Lemma prefix_of_app p l r : prefix_of p l = Some r <-> l = p ++ r.
Proof.
  revert l. induction p as [|a p IH]; intros l; cbn; [naive_solver|]. destruct l as [|b l]; [done|].
  case_decide as H; [subst; rewrite IH; naive_solver|]. naive_solver.
Qed.

Lemma plain_star_scan suf name : suf <> [] -> forallb plain suf = true ->
  exists b : bool, star_scan suf name true = Some (if b then Some [] else None) /\
    (b = true <-> exists pre, pre <> [] /\ ("/"%char ∉ pre) /\ name = pre ++ suf).
Proof.
  intros Hne Hs. induction name as [|c name (b & Hb & Hiff)]; cbn [star_scan].
  { exists false. split; [done|]. split; [done|]. intros (pre & H1 & _ & H2). by destruct pre. }
  case_decide as Hc.
  { exists false. split; [done|]. split; [done|]. intros (pre & H1 & H2 & H3). destruct pre as [|x pre]; [done|].
    injection H3 as -> ->. subst x. exfalso. apply H2. left. }
  unfold match_chunk. rewrite plain_matchChunk by (done || lia).
  assert (Hstep : (exists pre, pre <> [] /\ ("/"%char ∉ pre) /\ c :: name = pre ++ suf) <->
    name = suf \/ exists pre, pre <> [] /\ ("/"%char ∉ pre) /\ name = pre ++ suf).
  { split.
    - intros (pre & H1 & H2 & H3). destruct pre as [|x pre]; [done|]. injection H3 as -> ->.
      destruct pre as [|y pre]; [by left|]. right. exists (y :: pre). split_and!; [done| |done]. intros Hin. apply H2. by right.
    - intros [->|(pre & H1 & H2 & ->)]; [exists [c]|exists (c :: pre)]; split_and!; try done; rewrite ?elem_of_cons, ?elem_of_nil; naive_solver. }
  destruct (prefix_of suf name) as [t|] eqn:Ep.
  - apply prefix_of_app in Ep. destruct t as [|x t].
    + exists true. split; [done|]. rewrite Hstep, app_nil_r in *. split; [by left|done].
    + exists b. split; [exact Hb|]. rewrite Hstep, Hiff. split; [by right|]. intros [E|?]; [|done]. exfalso. subst name.
      apply (f_equal length) in E. rewrite length_app in E. cbn in E. lia.
  - exists b. split; [exact Hb|]. rewrite Hstep, Hiff. split; [by right|]. intros [E|?]; [|done]. exfalso. subst name.
    assert (prefix_of suf suf = Some []) as E2 by (apply prefix_of_app; by rewrite app_nil_r). congruence.
Qed.
(* ===== verification/Transport.v ===== *)
(** * Transport: the transport manager (ygglib/transport/manager.go)

    The manager picks, for each dialed or listened URL, the registered
    transport of its scheme and the network that the default network and the
    host-pattern mappings select, tracks every resource it hands out, and
    closes those that a configuration change leaves on the wrong network.

    Each section under [m.mu] is one atomic function on [Manager]; what
    happens between two sections is interleaved by the step relation of
    module [World].  Go iterates over maps in an unspecified order, so the
    functions that range over one take the order as an argument. *)

From Stdlib Require Import Ascii.
From S2P Require Import Prelude GoStd.

(** ** Data *)

(** [Network], [Transport] and connection values are interfaces: they are
    compared by identity, and the code never looks inside a network. *)
Definition Network := Z.
Definition Conn := Z.

Record Transport := mkTransport { transport_id : Z; Schemes : list string }.

Inductive terror :=
| ErrClosed
| ErrNoNetwork (host : string)
| ErrUnsupportedScheme (scheme : string)
| ErrTransportAlreadyRegistered (scheme : string)
| ErrNilTransport
| ErrInvalidPattern (why : string)
| ErrNilURL
| ErrNetClosed
| ErrContext
| ErrOther (e : Z).

Global Instance terror_eq_dec : EqDecision terror.
Proof. solve_decision. Defined.

Definition defaultMappingKey : string := "".

Inductive resourceKind := resourceConn | resourceListener.

Global Instance resourceKind_eq_dec : EqDecision resourceKind.
Proof. solve_decision. Defined.

(** A [trackedConn] or [trackedListener]: the value it wraps and the id its
    [done] callback unregisters. *)
Record closer := mkCloser { inner : Conn; done_id : Z }.

Record resource := mkResource {
  res_id : Z;
  kind : resourceKind;
  host : string;
  mapping : string;
  parentID : Z;
  res_closer : closer;
  children : option (gset Z)      (* a nil map is [None] *)
}.

Record Manager := mkManager {
  closed : bool;
  version : Z;
  nextID : Z;
  defaultNet : option Network;
  transports : gmap string Transport;
  mappings : gmap string (option Network);
  resources : gmap Z resource
}.

Record snapshot := mkSnapshot {
  ss_version : Z;
  ss_transport : Transport;
  ss_network : Network;
  ss_mapping : string;
  ss_host : string
}.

============

TASK TO CARRY OUT:
Once the line containing "case_decide as Hc." has been set down, nothing more is wanted; set down each line of the listing above up to it exactly, starting with the first.

SOLUTION FOR THIS EXERCISE:
Lemma prefix_of_app p l r : prefix_of p l = Some r <-> l = p ++ r.
Proof.
  revert l. induction p as [|a p IH]; intros l; cbn; [naive_solver|]. destruct l as [|b l]; [done|].
  case_decide as H; [subst; rewrite IH; naive_solver|]. naive_solver.
Qed.

Lemma plain_star_scan suf name : suf <> [] -> forallb plain suf = true ->
  exists b : bool, star_scan suf name true = Some (if b then Some [] else None) /\
    (b = true <-> exists pre, pre <> [] /\ ("/"%char ∉ pre) /\ name = pre ++ suf).
Proof.
  intros Hne Hs. induction name as [|c name (b & Hb & Hiff)]; cbn [star_scan].
  { exists false. split; [done|]. split; [done|]. intros (pre & H1 & _ & H2). by destruct pre. }
  case_decide as Hc.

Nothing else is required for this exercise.